Stored items
+++++
(** * The ADK command-line client (src/google/adk/cli/cli_client.py)

    A shallow embedding of [ApiClient] (the transport adapter, the one-shot
    resource operations and the server-sent-event streaming decoder) and of
    the commands that print plain lines ([agent run], the listing commands,
    the commands that delete, create or upload), followed by the properties
    of the specification that concern them and by further properties of the
    code.

    Python data is represented as follows.
    - [bytes] is a Rocq [string] (a sequence of 8-bit characters);
    - [str] is a list of Unicode code points ([N]);
    - the values produced by [json.loads] are the inductive type [pyval];
      a [dict] is an association list in insertion order with unique keys;
    - a raised exception is an [exn]; a computation is a function of the
      runtime (server, file system) and of a state, to an outcome and a
      state: an exception leaves the state as it was when it was raised. *)

From Stdlib Require Import List String Ascii ZArith NArith Lia Bool.
From Stdlib Require Import DecimalString DecimalZ DecimalPos.
Import ListNotations.

Set Warnings "-register-all".
Local Open Scope N_scope.

(** ** Text *)

Definition bytes := string.
Definition str := list N.

(** The code points of a literal written with 7-bit characters. *)
Definition u (s : string) : str := map N_of_ascii (list_ascii_of_string s).

(** The source quotes JSON text with the double quote; in literals of this
    file the apostrophe stands for it and [dq] puts the double quote back. *)
Definition dq_char (c : ascii) : ascii :=
  if Ascii.eqb c "'"%char then ascii_of_nat 34 else c.

Fixpoint dq (s : string) : string :=
  match s with
  | EmptyString => EmptyString
  | String c r => String (dq_char c) (dq r)
  end.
+++++
### The problem
Find "runtime (server, file" in the records. Copy its line and every line after it, exactly, through the last one.

### Written answer
      runtime (server, file system) and of a state, to an outcome and a
      state: an exception leaves the state as it was when it was raised. *)

From Stdlib Require Import List String Ascii ZArith NArith Lia Bool.
From Stdlib Require Import DecimalString DecimalZ DecimalPos.
Import ListNotations.

Set Warnings "-register-all".
Local Open Scope N_scope.

(** ** Text *)

Definition bytes := string.
Definition str := list N.

(** The code points of a literal written with 7-bit characters. *)
Definition u (s : string) : str := map N_of_ascii (list_ascii_of_string s).

(** The source quotes JSON text with the double quote; in literals of this
    file the apostrophe stands for it and [dq] puts the double quote back. *)
Definition dq_char (c : ascii) : ascii :=
  if Ascii.eqb c "'"%char then ascii_of_nat 34 else c.

Fixpoint dq (s : string) : string :=
  match s with
  | EmptyString => EmptyString
  | String c r => String (dq_char c) (dq r)
  end.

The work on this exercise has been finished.